Monday, September 22, 2014
3:00 pm (CT)
3269 Beckman Institute

Abstract

Cryo-Electron Microscopy (cryo-EM) has emerged as an ideal technique for the structural characterization of challenging macromolecular assemblies. Recent technical breakthroughs have dramatically improved both the resolution obtainable and the capacity to describe coexisting states. We are using this methodology to gain fundamental insight into two essential and highly regulated processes in the life of the eukaryotic cell: microtubule dynamic instability and gene transcription initiation. Dynamic instability, the stochastic switching between growth and shrinkage, is essential for microtubule function. This behavior is driven by GTP hydrolysis in the microtubule lattice, and is inhibited by anticancer agents like Taxol.

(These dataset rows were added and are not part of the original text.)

(** X16: the loop of [LogView] makes at most 500 rows, one for each of
    the first answers of the iterator and in their order; what the
    iterator would give after its 500th answer, an error included, is
    never asked for. *)
Theorem log_loop_page (items : list (result Commit)) :
  log_loop PAGE_SIZE items [] = log_loop PAGE_SIZE (take PAGE_SIZE items) []
  ∧ (∀ commits, log_loop PAGE_SIZE items [] = Some commits →
       commits = log_row <$> commits_of (take PAGE_SIZE items)
       ∧ length commits = (length items `min` PAGE_SIZE)%nat).
Proof.
  split.
  - rewrite !log_loop_spec. by rewrite take_take, Nat.min_id.
  - intros commits. rewrite log_loop_spec.
    destruct (existsb _ _) eqn:Hok; [done|]. intros [= <-].
    split; [done|].
    rewrite length_fmap, (commits_of_all_ok _ Hok), length_take. lia.
Qed.

Lemma log_loop_page_witness :
  log_loop PAGE_SIZE [Ok child_commit; Ok root_commit] []
  = Some [log_row child_commit; log_row root_commit].
Proof.
  destruct (proj2 (log_loop_page [Ok child_commit; Ok root_commit])
              [log_row child_commit; log_row root_commit] eq_refl) as [-> _].
  reflexivity.
Defined.

Lemma first_line_split s :
  one_line (first_line s) = true
  ∧ ∃ rest, s = first_line s +:+ rest
            ∧ (rest = "" ∨ ∃ rest', rest = String "010"%char rest').
Proof.
  induction s as [|c s [IH1 (rest & IH2 & IH3)]]; simpl.
  { split; [done|]. exists "". by split; [|left]. }
  destruct (Ascii.eqb_spec c "010"%char) as [->|Hc].
  - split; [done|]. exists (String "010"%char s). split; [done|]. right. by eexists.
  - simpl. split.
    + rewrite IH1. by destruct (Ascii.eqb_spec c "010"%char).
    + exists rest. split; [|done]. rewrite append_cons. by f_equal.
Qed.

Lemma substring_0_prefix n s :
  String.prefix (String.substring 0 n s) s = true
  ∧ String.length (String.substring 0 n s) = (n `min` String.length s)%nat.
Proof.
  revert s. induction n as [|n IH]; intros [|c s]; simpl; try done.
  destruct (IH s) as [IH1 IH2]. rewrite IH1, IH2.
  by destruct (ascii_dec c c).
Qed.

(** X17: the subject of a row of the log is the message up to its first
    line feed, and has none itself; the short hash is the first eight
    characters of the hash. *)
Theorem log_row_fields (commit : Commit) :
  one_line (Subject (log_row commit)) = true
  ∧ (∃ rest, Message commit = Subject (log_row commit) +:+ rest
             ∧ (rest = "" ∨ ∃ rest', rest = String "010"%char rest'))
  ∧ String.prefix (ShortHash (log_row commit)) (CommitHash commit) = true
  ∧ String.length (ShortHash (log_row commit))
    = (8 `min` String.length (CommitHash commit))%nat.
Proof.
  unfold log_row, short_hash. simpl.
  destruct (first_line_split (Message commit)) as [H1 H2].
  destruct (substring_0_prefix 8 (CommitHash commit)) as [H3 H4].
  done.
Qed.

(** ** The bridge *)

Lemma length_sprintf_x4_ge n : (4 ≤ String.length (sprintf_x4 n))%nat.
Proof. unfold sprintf_x4. rewrite length_append, length_zeros. lia. Qed.

(** X18: for every service name, of any length, [getInfoRefs] first
    writes a hexadecimal number that reads back as the length of the
    service line plus 5, then the line and a line feed, then [0000]; the
    number has at least four digits, and exactly four when it is below
    65536. *)
Theorem getInfoRefs_prefix (exec : Exec) (sc : Smithy) (r : Request) :
  let line := serviceLine (replace_first "git-" "" (QueryGet r "service")) in
  let n := Z.of_nat (String.length line) + offset in
  ∃ pkt tail,
    written (writer_of (getInfoRefs exec sc newResponseWriter r))
    = Bytes (pkt +:+ line +:+ newline) :: Bytes "0000" :: tail
    ∧ hex_value pkt = Some n
    ∧ (4 ≤ String.length pkt)%nat
    ∧ (String.length pkt = 4%nat ↔ n < 65536).
Proof.
  intros line n. exists (sprintf_x4 n).
  assert (0 ≤ n) as Hn by (unfold n, offset; lia).
  assert (∃ tail, written (writer_of (getInfoRefs exec sc newResponseWriter r))
                  = Bytes (sprintf_x4 n +:+ line +:+ newline) :: Bytes "0000" :: tail)
    as [tail Htail].
  { unfold getInfoRefs. destruct (FindRepo sc (GetParam r "repo")) as [repo found].
    fold line. fold n. unfold WriteGitToHttp.
    destruct (exec _ _) as [e|e|out [e|]]; by eexists. }
  exists tail. split; [done|]. split; [by apply hex_value_sprintf_x4|].
  split; [apply length_sprintf_x4_ge|]. split.
  - intros Hlen. by apply (hex_value_four_digits _ _ Hlen), hex_value_sprintf_x4.
  - intros Hlt. by apply length_sprintf_x4.
Qed.

(** X19: once [getInfoRefs] has written the advertisement the status is
    200: the 404 that [WriteGitToHttp] sets when [git] cannot be started
    comes too late, and whatever happens to [git] the status line of
    [info/refs] says 200. *)
Theorem getInfoRefs_status (exec : Exec) (sc : Smithy) (w : ResponseWriter) (r : Request) :
  status (writer_of (getInfoRefs exec sc w r)) = Some (default 200 (status w)).
Proof.
  unfold getInfoRefs. destruct (FindRepo sc (GetParam r "repo")) as [repo found].
  unfold WriteGitToHttp. destruct (exec _ _) as [e|e|out [e|]]; reflexivity.
Qed.

(** X20: when [git] runs, [getInfoRefs] sends the advertisement and then
    the output of [git --stateless-rpc --advertise-refs] on the path of
    the repository, byte for byte and nothing after it. *)
Theorem getInfoRefs_relays (exec : Exec) (sc : Smithy) (r : Request)
    (repo : RepositoryWithName) (found : bool) (out : string) (copyErr : option error) :
  let serviceName := replace_first "git-" "" (QueryGet r "service") in
  let line := serviceLine serviceName in
  FindRepo sc (GetParam r "repo") = (repo, found) →
  exec [serviceName; "--stateless-rpc"; "--advertise-refs"; Path repo] None
    = Runs out copyErr →
  raw_bytes (written (writer_of (getInfoRefs exec sc newResponseWriter r)))
  = Some (sprintf_x4 (Z.of_nat (String.length line) + offset) +:+ line +:+ newline
          +:+ "0000" +:+ out).
Proof.
  intros serviceName line Hrepo Hexec. unfold getInfoRefs. rewrite Hrepo.
  fold serviceName. fold line. unfold WriteGitToHttp. simpl args. simpl procInput.
  rewrite append_nil_r, Hexec.
  destruct copyErr; simpl; by rewrite !append_assoc, append_nil_r.
Qed.

Lemma getInfoRefs_relays_witness :
  raw_bytes (written (writer_of
    (getInfoRefs (λ _ _, Runs "00000000" None) (sc_two []) newResponseWriter
       (request "proj" "" "" "git-upload-pack" ""))))
  = Some ("001e# service=git-upload-pack" +:+ newline +:+ "0000" +:+ "00000000").
Proof.
  apply (getInfoRefs_relays (λ _ _, Runs "00000000" None) (sc_two [])
           (request "proj" "" "" "git-upload-pack" "")
           {| Name := "proj"; Path := "/srv/git/proj"; Repository := repo_two [] |}
           true "00000000" None eq_refl eq_refl).
Defined.

Lemma replace_first_prefix old new s :
  replace_first old new (old +:+ s) = new +:+ s.
Proof.
  destruct (old +:+ s) as [|c t] eqn:Hs.
  - destruct old; [|discriminate]. change ("" +:+ s) with s in Hs.
    subst. by rewrite append_nil_r.
  - cbn [replace_first]. by rewrite <- Hs, prefix_append, string_drop_append.
Qed.

Lemma replace_first_absent old new s :
  after_first old s = None → replace_first old new s = s.
Proof.
  induction s as [|c s IH]; cbn [after_first replace_first].
  - by destruct (String.prefix old "").
  - destruct (String.prefix old (String c s)); [done|].
    intros Hnone. by rewrite IH.
Qed.

(** X21: for a query value that starts with [git-] the service line
    repeats the value; for one without [git-] the prefix is added to
    it. *)
Theorem serviceLine_of_query (service : string) :
  (∀ verb, service = "git-" +:+ verb →
     serviceLine (replace_first "git-" "" service) = "# service=" +:+ service)
  ∧ (after_first "git-" service = None →
     serviceLine (replace_first "git-" "" service) = "# service=git-" +:+ service).
Proof.
  split.
  - intros verb ->. by rewrite replace_first_prefix.
  - intros Habsent. by rewrite replace_first_absent.
Qed.

Lemma serviceLine_of_query_witness :
  serviceLine (replace_first "git-" "" "git-receive-pack") = "# service=git-receive-pack"
  ∧ serviceLine (replace_first "git-" "" "upload-pack") = "# service=git-upload-pack".
Proof.
  split.
  - apply (proj1 (serviceLine_of_query "git-receive-pack") "receive-pack" eq_refl).
  - apply (proj2 (serviceLine_of_query "upload-pack") eq_refl).
Defined.

(** It is the first [git-] anywhere in the value that goes. *)
Example serviceLine_inner_prefix :
  serviceLine (replace_first "git-" "" "x-git-upload-pack") = "# service=git-x-upload-pack".
Proof. reflexivity. Qed.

We have obtained new insight into the mechanism of dynamic instability, based on high-resolution cryo-EM structures of dynamic microtubules and microtubules stabilized by GMPCPP or Taxol. Our analysis suggests how hydrolysis leads to conformational strain that would be released by bending during depolymerization. We are also characterizing the interaction of microtubules with proteins that regulate dynamic instability. Eukaryotic transcription initiation requires the assembly of general transcription factors into a pre-initiation complex (PIC) that ensures the accurate loading of RNA polymerase II (Pol II) at the transcription start site. We have used an in vitro reconstituted system to study the assembly of human TBP, TFIIA, TFIIB, Pol II, TFIIF, TFIIE and TFIIH onto promoter DNA using cryo-EM. Our structural analysis provides pseudo-atomic models of the PIC and its engagement with DNA, before and after promoter opening, that allow us to propose a mechanistic model of how the action of the XPB ATPase in TFIIH melts the DNA.